Recently, Blanken et al. developed a simple risk factor analyzing tool from a pooled analysis of six large, multicenter, prospective, observational studies in the Northern Hemisphere evaluating 32–35 wGA infants. Logistic regression models identified three risk factors with high accuracy (p ≤ 0.001) that predicted RSVH in moderate-late-preterm infants. These include (1) birth between 3 months before and 2 months after RSV season start date, (2) exposure to smoking during pregnancy or after birth, and (3) multiple siblings and/or day care attendance [25].

Important data have recently been generated regarding timing of RSVH after birth hospitalization discharge. Anderson et al. estimated that two-thirds (73%) of RSVH in preterm infants 29–35 wGA occurred among infants who were discharged from their birth hospitalization during the 6-month period from September to February. Among those infants discharged from their birth hospitalization between November and March, ~46% and 82% of RSVH occurred within the first 30 and 60 days after discharge, respectively (Fig. 5). These findings emphasize the increased risk of RSV infection associated with younger CA and the timing of birth hospitalization discharge in relation to RSV season [44]. Region-specific and consistently identified risk factors for RSVH and the clinical data available on the timing of RSVH and birth hospitalization discharge may help identify infants at the highest risk of RSVH and promote cost-effective use of palivizumab [25, 44]. Additional studies are needed to investigate whether initiating RSV IP in high-risk infants at the time of birth hospitalization discharge could prevent sufficient RSVH to change the overall cost equation of RSV IP.

Fig. 5: Timing between in-season birth discharge and RSVH.
figure 5

RSV, respiratory syncytial virus; RSVH, respiratory syncytial virus hospitalization. Unpublished data.

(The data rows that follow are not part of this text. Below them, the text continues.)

(** * vidus-core: the session layer, embedded and verified

    A shallow embedding of the signaling channel ([SocketIO]), the peer
    transport's reconnection ([VideoPeer]), the room protocol ([Room],
    [Events]), the roster ([People]) and the media pipeline ([Media]),
    followed by the properties of each.

    Conventions.  A JavaScript object that is mutated in place is a record
    threaded through the functions.  What the code does to its host (timers,
    the socket, peer connections, local notifications) is appended to an
    effect log, in program order.  An exception is a constructor of the
    result type.  Numbers that the code computes with [Math.pow] and
    [Math.min] are exact rationals ([Q]); the values the shipped
    configuration produces are dyadic and small, so they are the values of
    the double-precision computation as well. *)

From Stdlib Require Import List String Ascii Bool Arith Lia.
From Stdlib Require Import ZArith QArith Qminmax Lqa.
Import ListNotations.

Local Close Scope Q_scope.
Local Open Scope string_scope.
Local Open Scope list_scope.
Local Open Scope nat_scope.

(** ** Shared vocabulary *)

(** Handle returned by the host's [setTimeout]; handles are positive, hence
    truthy, as in a browser. *)
Definition TimerId := nat.

(** What a reconnecting channel does to the outside world. *)
Inductive Effect : Type :=
| SetTimeout (id : TimerId) (ms : Q)   (* setTimeout(cb, ms) returned id *)
| ClearTimeout (id : TimerId)          (* clearTimeout(id) *)
| SocketOpen                           (* socket.open() *)
| SocketClose                          (* socket.close() *)
| PeerReconnect                        (* videoPeer.reconnect() *)
| Notify (name : string).              (* parent.emit(name, ...) *)

Definition is_SetTimeout (e : Effect) : bool :=
  match e with SetTimeout _ _ => true | _ => false end.

Definition is_Notify (e : Effect) : bool :=
  match e with Notify _ => true | _ => false end.

(** [Math.pow(b, e)] for a non-negative integer exponent. *)
Fixpoint Math_pow (b : Q) (e : nat) : Q :=
  match e with
  | O => 1%Q
  | S e' => (b * Math_pow b e')%Q
  end.

(** [Math.min] on two numbers. *)
Definition Math_min (a b : Q) : Q := Qmin a b.

(** *** Exceptions and calls that may throw *)

(** A thrown value, as far as the code looks at it: [error.name] (which a
    thrown non-Error value does not have) and [error.message]. *)
Record JSError : Type := mkError {
  err_name : option string;
  err_message : string
}.

Definition TypeError (m : string) : JSError := mkError (Some "TypeError") m.
Definition ReferenceError (m : string) : JSError :=
  mkError (Some "ReferenceError") m.
Definition PlainError (m : string) : JSError := mkError (Some "Error") m.

(** The outcome of a call on state [S]: a return value or a thrown error,
    with the state the call left behind. *)
Inductive Result (S A : Type) : Type :=
| Ok (a : A) (s : S)
| Throw (e : JSError) (s : S).
Arguments Ok {S A} a s.
Arguments Throw {S A} e s.

Definition M (S A : Type) : Type := S -> Result S A.

Definition ret {S A : Type} (a : A) : M S A := fun s => Ok a s.

Definition throw {S A : Type} (e : JSError) : M S A := fun s => Throw e s.

Definition bind {S A B : Type} (m : M S A) (k : A -> M S B) : M S B :=
  fun s =>
    match m s with
    | Ok a s' => k a s'
    | Throw e s' => Throw e s'
    end.

(** [try { body } catch (error) { handler }] *)
Definition try_catch {S A : Type} (body : M S A) (handler : JSError -> M S A)
    : M S A :=
  fun s =>
    match body s with
    | Ok a s' => Ok a s'
    | Throw e s' => handler e s'
    end.

(** A statement that only changes the state. *)
Definition modify {S : Type} (f : S -> S) : M S unit := fun s => Ok tt (f s).

(** Reading the state. *)
Definition gets {S A : Type} (f : S -> A) : M S A := fun s => Ok (f s) s.

(** [when b m]: [if (b) { m }] *)
Definition when {S : Type} (b : bool) (m : M S unit) : M S unit :=
  if b then m else ret tt.

(** [l.forEach(f)] *)
Fixpoint forEach {S A : Type} (f : A -> M S unit) (l : list A) : M S unit :=
  match l with
  | [] => ret tt
  | x :: r => bind (f x) (fun _ => forEach f r)
  end.

Declare Scope js_scope.
Delimit Scope js_scope with js.
Notation "x <- m ;; k" := (bind m (fun x => k))
  (at level 61, m at next level, right associativity) : js_scope.
Notation "m ;; k" := (bind m (fun _ => k))
  (at level 61, right associativity) : js_scope.
(** * AI Insights backend: orchestrator, broadcast hub and insight engine

    A shallow embedding of
      - [app/models/insight.py]            (the [Insight] value type),
      - [app/core/config.py]               (the processing settings),
      - [app/core/websocket_manager.py]    (the [ConnectionManager] hub),
      - [app/services/insight_service.py]  (the staged analysers and the
                                            run that drives them),
      - [app/services/file_service.py]     (reading a record and updating
                                            its status),
      - [app/api/endpoints/insights.py]    (the endpoint that shows the
                                            insights of a record),
    followed by the properties proved about them.

    Conventions.
      - A Python [float] that is known not to be NaN is the rational [Q] it
        denotes.  The literals the code compares with and the values pandas
        hands back are taken as given; where the code computes with floats
        (the progress percentage, the variability threshold and the fences
        of the outlier rule) every operation is rounded to binary64, to
        nearest with ties to even, by [binary64].  A result beyond the
        largest double, which Python keeps as an infinity, is kept as the
        number: it compares with every double as the infinity does.  The
        percentages that are only printed or compared with 10 (the
        coefficient of variation, the shares of the quality stage) are kept
        exact.
        A float that may be NaN (values handed back by pandas) is a
        [pyfloat].
      - A Python [int] that counts something is a [nat]; the configured
        [max_insights], an unconstrained [int], is a [Z].
      - A [WebSocket] object is identified by a [nat] (object identity).
      - [async]/[await] is read as sequential composition: the run is a
        single flow and the hub is only touched from that flow. *)

From Stdlib Require Import QArith Qabs Qminmax Qreduction Qpower Lqa.
From stdpp Require Import base list strings gmap pretty sorting.

Set Warnings "-clear-no-such-hyp".
Local Open Scope string_scope.
Local Open Scope list_scope.

(* ===================================================================== *)
(** * Numbers *)
(* ===================================================================== *)

(** [x < y] on floats that are not NaN. *)
Definition Qlt_bool (x y : Q) : bool := negb (Qle_bool y x).

(** A float as pandas returns it: NaN or a number. *)
Inductive pyfloat : Type :=
| NaN
| Fin (q : Q).

(** Python's [abs]. *)
Definition py_abs (v : pyfloat) : pyfloat :=
  match v with
  | NaN => NaN
  | Fin q => Fin (Qabs q)
  end.

(** [v > c]: every comparison with NaN is false. *)
Definition py_gt (v : pyfloat) (c : Q) : bool :=
  match v with
  | NaN => false
  | Fin q => Qlt_bool c q
  end.

(** Python's two-argument [min(a, b)]: [b] when [b < a], otherwise [a]. *)
Definition py_min (a b : Q) : Q := if Qlt_bool b a then b else a.

(** What a call gives: the value it returns, or the text of the exception
    it raises. *)
Inductive Result (A : Type) : Type :=
| Ok (a : A)
| Raise (e : string).
Arguments Ok {A} a.
Arguments Raise {A} e.

(** ** Binary64 arithmetic *)

(** The integer nearest to [n / d], for [d > 0], a tie going to the even
    one. *)
Definition round_half_even (n d : Z) : Z :=
  let f := (n / d)%Z in
  let r2 := (2 * (n mod d))%Z in
  if (r2 <? d)%Z then f
  else if (d <? r2)%Z then (f + 1)%Z
  else if Z.even f then f else (f + 1)%Z.

(** [floor (log2 (a / d))] for positive [a] and [d]. *)
Definition floor_log2 (a d : Z) : Z :=
  if (d <=? a)%Z then Z.log2 (a / d)
  else (- Z.log2_up ((d + a - 1) / a))%Z.

(** [m * 2 ^ u] *)
Definition scale2 (m u : Z) : Q :=
  if (0 <=? u)%Z then inject_Z (m * 2 ^ u) else Qmake m (Z.to_pos (2 ^ (- u))).

(** The double nearest to [q], ties to even: 53 significant bits, and no
    bit below [2 ^ -1074] (the subnormal numbers). *)
Definition binary64 (q : Q) : Q :=
  let q := Qred q in
  let n := Qnum q in
  let d := Zpos (Qden q) in
  if (n =? 0)%Z then 0 else
  let a := Z.abs n in
  let u := Z.max (floor_log2 a d - 52) (-1074) in
  let m := if (0 <=? u)%Z then round_half_even a (d * 2 ^ u)
           else round_half_even (a * 2 ^ (- u)) d in
  scale2 (Z.sgn n * m) u.

(** The largest double. *)
Definition max_binary64 : Q := inject_Z ((2 ^ 53 - 1) * 2 ^ 971).

(** [x + y], [x - y] and [x * y] on floats. *)
Definition float_add (x y : Q) : Q := binary64 (x + y).
Definition float_sub (x y : Q) : Q := binary64 (x - y).
Definition float_mul (x y : Q) : Q := binary64 (x * y).

(** Python's [l[:n]]: a negative bound counts from the end of the list. *)
Definition py_slice_to {A : Type} (l : list A) (n : Z) : list A :=
  if (0 <=? n)%Z then take (Z.to_nat n) l
  else take (length l - Z.to_nat (- n)) l.

(* ===================================================================== *)
(** * [app/models/insight.py] and [app/core/config.py] *)
(* ===================================================================== *)

Record Insight : Type := mkInsight {
  title : string;
  description : string;
  confidence : Q;
  category : string;
  affected_columns : list string;
  affected_rows : list nat
}.

(** The field constraint [ge=0.0, le=1.0] on [confidence]. *)
Definition valid_confidence (i : Insight) : Prop :=
  (0 <= confidence i)%Q /\ (confidence i <= 1)%Q.

Record Settings : Type := mkSettings {
  max_insights : Z;
  min_confidence_score : Q
}.

(** The defaults of [Settings]. *)
Definition default_settings : Settings :=
  {| max_insights := 5; min_confidence_score := 1 # 10 |}.

(* ===================================================================== *)
(** * Filter, sort and trim *)
(* ===================================================================== *)

Section Sort.
Context {A : Type} (key : A -> Q).

(** [list.sort(key=key, reverse=True)]: a stable sort into descending key
    order.  An element is placed in front of the first element whose key
    is not larger than its own, so it stays in front of the equal-keyed
    elements that followed it in the input. *)
Fixpoint insert_desc (x : A) (l : list A) : list A :=
  match l with
  | [] => [x]
  | y :: ys =>
      if Qlt_bool (key x) (key y) then y :: insert_desc x ys
      else x :: y :: ys
  end.

Fixpoint sort_desc (l : list A) : list A :=
  match l with
  | [] => []
  | x :: xs => insert_desc x (sort_desc xs)
  end.
End Sort.

(** [[i for i in insights if i.confidence >= settings.min_confidence_score]] *)
Definition filter_confident (st : Settings) (insights : list Insight) : list Insight :=
  List.filter (fun i => Qle_bool (min_confidence_score st) (confidence i)) insights.

(** Lines 123-126 of [generate_insights_with_progress]. *)
Definition select_insights (st : Settings) (insights : list Insight) : list Insight :=
  let filtered := filter_confident st insights in
  let filtered := sort_desc confidence filtered in
  py_slice_to filtered (max_insights st).

(* ===================================================================== *)
(** * The dataset, as the analysers observe it *)
(* ===================================================================== *)

(** A [pandas.DataFrame] is used only through the queries below; each field
    is the answer pandas gives to one of them. *)
Record DataFrame : Type := mkDataFrame {
  df_len : nat;                          (* len(df) *)
  df_columns : list string;              (* df.columns *)
  df_dtypes : string;                    (* df.dtypes.value_counts().to_dict(), printed *)
  df_numeric : list string;              (* df.select_dtypes(include=[np.number]).columns *)
  df_dropna : string -> list (nat * Q);  (* df[col].dropna(): (row index, value) *)
  df_mean : string -> Q;                 (* df[col].dropna().mean() *)
  df_std : string -> pyfloat;            (* df[col].dropna().std() *)
  df_quantile : string -> Q -> Q;        (* df[col].dropna().quantile(p) *)
  df_corr : nat -> nat -> pyfloat;       (* df[numeric].corr().iat[i, j] *)
  df_isnull_sum : list (string * nat);   (* df.isnull().sum().items() *)
  df_duplicated_sum : nat                (* df.duplicated().sum() *)
}.

(** The text that the format specifications [:.1f] and [:.2f] produce. *)
Record Render : Type := mkRender {
  fmt_1f : pyfloat -> string;
  fmt_2f : pyfloat -> string
}.

(** [(a / b) * 100] where it is only printed or compared with 10, kept
    exact; numpy answers a division by zero with nan (or an infinity, which
    is not represented). *)
Definition py_ratio_pct (a b : pyfloat) : pyfloat :=
  match a, b with
  | Fin x, Fin y => if Qeq_bool y 0 then NaN else Fin ((x / y) * 100)
  | _, _ => NaN
  end.

Definition of_nat (n : nat) : Q := inject_Z (Z.of_nat n).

National Perinatal Association 2018 guidelines for RSV IP in preterm infants

Since 2014, guidance changes have resulted in declines in palivizumab use with subsequent increases in RSVH risk, RSVH severity, and cost. Based on the growing evidence of RSV disease burden and severity since 2014, the National Perinatal Association issued RSV IP guidelines in 2018. They have recommended expanding RSV IP to include infants born at 29 to <32 wGA and aged <6 months at the start of RSV season. For 32–35 wGA preterm infants, IP is recommended after special consideration and assessment of factors that may increase the risk of RSVH and morbidity (e.g., childcare attendance, school-aged siblings, twin or greater multiple gestation, young CA at the start of RSV season, and parental smoking) (Table 1) [53].

Conclusions

Recent evidence indicates the substantial burden associated with RSVH among preterm infants 29–35 wGA without comorbidities. However, in 2019, the AAP COID reaffirmed the 2014 guidance to exclude 29–34 wGA preterm infants, without providing specific reasons [28]. Until vaccines or new monoclonal antibodies become available, IP with palivizumab in high-risk preterm infants born at <35 wGA, especially shortly after birth hospitalization discharge, could reduce the significant morbidity and economic burden caused by RSVH.